Records for the exercise:
+--

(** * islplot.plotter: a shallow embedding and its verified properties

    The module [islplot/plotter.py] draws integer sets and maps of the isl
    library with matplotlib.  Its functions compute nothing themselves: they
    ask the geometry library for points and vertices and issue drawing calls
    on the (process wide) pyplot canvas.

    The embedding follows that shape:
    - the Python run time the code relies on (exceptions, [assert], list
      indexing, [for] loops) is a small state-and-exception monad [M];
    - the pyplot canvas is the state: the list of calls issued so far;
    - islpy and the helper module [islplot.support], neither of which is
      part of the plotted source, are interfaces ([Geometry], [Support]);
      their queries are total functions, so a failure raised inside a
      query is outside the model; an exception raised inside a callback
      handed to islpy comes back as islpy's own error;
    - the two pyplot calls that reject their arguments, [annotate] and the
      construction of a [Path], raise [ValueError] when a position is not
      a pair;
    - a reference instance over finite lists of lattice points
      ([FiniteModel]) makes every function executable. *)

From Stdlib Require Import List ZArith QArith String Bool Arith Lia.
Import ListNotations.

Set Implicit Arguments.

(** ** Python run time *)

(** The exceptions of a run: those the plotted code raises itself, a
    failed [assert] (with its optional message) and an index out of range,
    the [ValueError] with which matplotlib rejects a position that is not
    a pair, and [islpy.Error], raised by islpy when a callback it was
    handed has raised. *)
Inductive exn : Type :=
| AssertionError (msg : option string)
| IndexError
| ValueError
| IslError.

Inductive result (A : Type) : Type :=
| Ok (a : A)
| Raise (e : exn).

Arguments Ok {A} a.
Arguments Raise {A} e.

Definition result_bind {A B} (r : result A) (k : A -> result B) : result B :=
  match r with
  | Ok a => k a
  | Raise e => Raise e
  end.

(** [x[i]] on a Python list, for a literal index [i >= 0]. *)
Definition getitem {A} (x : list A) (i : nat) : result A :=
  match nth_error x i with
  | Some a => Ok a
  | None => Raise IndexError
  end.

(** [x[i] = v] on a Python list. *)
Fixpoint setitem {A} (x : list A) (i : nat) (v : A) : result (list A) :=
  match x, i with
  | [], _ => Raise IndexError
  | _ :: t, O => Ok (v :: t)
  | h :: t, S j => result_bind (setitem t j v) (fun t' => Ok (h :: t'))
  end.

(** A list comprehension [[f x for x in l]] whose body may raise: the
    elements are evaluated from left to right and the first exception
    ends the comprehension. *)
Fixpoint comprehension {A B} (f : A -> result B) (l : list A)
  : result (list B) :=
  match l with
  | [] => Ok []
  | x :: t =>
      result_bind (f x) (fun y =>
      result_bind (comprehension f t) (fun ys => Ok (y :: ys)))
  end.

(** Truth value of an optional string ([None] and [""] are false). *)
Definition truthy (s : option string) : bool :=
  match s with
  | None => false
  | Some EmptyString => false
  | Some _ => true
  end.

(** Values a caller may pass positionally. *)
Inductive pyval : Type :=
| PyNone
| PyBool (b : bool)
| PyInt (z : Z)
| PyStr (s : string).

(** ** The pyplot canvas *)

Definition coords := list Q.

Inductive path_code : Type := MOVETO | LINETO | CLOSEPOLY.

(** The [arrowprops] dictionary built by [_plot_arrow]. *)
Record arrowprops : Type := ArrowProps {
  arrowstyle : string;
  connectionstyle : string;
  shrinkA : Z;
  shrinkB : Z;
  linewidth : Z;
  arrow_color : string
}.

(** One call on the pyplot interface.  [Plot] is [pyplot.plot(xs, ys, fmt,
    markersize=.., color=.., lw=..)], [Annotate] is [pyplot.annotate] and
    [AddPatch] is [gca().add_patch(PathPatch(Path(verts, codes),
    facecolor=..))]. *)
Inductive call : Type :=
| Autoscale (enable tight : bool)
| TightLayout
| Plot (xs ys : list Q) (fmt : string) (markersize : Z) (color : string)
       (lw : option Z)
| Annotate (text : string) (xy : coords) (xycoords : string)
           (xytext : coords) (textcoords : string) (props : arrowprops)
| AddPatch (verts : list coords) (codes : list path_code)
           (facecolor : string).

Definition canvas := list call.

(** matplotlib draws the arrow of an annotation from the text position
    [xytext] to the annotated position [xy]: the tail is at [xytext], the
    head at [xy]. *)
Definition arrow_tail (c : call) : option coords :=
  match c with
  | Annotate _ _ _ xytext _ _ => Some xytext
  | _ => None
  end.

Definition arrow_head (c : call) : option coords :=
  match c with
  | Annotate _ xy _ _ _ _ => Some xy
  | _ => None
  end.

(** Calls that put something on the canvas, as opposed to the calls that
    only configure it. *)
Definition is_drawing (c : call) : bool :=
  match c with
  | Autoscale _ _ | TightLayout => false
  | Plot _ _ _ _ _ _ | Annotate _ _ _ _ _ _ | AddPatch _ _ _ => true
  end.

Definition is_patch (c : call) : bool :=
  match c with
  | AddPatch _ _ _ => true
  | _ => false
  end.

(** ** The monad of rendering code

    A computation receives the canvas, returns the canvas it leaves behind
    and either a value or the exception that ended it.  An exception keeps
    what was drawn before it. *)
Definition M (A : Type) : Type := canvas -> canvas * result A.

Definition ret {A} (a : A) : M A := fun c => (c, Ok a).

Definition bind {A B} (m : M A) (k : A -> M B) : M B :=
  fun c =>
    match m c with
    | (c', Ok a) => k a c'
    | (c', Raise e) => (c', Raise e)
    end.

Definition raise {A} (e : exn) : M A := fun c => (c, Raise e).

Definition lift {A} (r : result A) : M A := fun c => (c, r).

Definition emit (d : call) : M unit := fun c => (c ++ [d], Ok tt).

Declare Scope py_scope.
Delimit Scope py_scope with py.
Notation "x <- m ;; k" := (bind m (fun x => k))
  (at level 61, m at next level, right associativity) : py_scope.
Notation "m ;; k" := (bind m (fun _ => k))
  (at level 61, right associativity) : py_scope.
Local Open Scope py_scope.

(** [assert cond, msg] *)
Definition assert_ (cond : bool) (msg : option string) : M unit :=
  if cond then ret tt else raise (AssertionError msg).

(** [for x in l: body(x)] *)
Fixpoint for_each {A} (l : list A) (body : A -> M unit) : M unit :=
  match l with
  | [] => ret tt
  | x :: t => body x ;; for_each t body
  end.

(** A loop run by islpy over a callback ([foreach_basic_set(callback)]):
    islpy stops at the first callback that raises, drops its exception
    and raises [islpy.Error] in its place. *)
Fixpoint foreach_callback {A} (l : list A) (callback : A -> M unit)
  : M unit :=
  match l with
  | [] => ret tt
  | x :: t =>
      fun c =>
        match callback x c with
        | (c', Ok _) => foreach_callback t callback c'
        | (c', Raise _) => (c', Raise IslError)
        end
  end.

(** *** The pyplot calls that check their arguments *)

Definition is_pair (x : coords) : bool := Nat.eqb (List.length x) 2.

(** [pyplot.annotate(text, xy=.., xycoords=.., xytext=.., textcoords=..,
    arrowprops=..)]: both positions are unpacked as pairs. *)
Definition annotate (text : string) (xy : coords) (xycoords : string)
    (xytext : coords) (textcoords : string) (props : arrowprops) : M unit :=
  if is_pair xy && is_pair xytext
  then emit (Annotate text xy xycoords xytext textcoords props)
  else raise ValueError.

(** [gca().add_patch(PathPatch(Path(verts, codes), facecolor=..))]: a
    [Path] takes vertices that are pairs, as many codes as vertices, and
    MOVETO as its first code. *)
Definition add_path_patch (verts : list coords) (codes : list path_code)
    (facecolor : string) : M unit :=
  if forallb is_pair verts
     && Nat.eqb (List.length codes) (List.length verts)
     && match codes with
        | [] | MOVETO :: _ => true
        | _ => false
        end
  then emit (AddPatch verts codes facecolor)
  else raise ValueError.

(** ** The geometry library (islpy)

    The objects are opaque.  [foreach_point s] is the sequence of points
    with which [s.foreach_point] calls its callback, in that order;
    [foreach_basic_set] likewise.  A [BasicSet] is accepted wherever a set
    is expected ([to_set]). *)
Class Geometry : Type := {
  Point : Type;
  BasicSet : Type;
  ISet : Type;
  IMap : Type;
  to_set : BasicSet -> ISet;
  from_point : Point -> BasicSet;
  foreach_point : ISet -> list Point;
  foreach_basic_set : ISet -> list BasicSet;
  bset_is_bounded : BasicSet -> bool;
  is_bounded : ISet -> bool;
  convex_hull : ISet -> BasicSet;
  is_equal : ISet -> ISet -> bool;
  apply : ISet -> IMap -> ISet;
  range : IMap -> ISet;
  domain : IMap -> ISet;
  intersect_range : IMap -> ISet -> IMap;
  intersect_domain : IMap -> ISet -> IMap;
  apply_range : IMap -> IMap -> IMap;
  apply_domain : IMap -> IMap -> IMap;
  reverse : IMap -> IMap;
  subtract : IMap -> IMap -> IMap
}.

+--

Among the lines above, which ones include the word "library"? Copy them.

    library with matplotlib.  Its functions compute nothing themselves: they
    ask the geometry library for points and vertices and issue drawing calls
(** ** The geometry library (islpy)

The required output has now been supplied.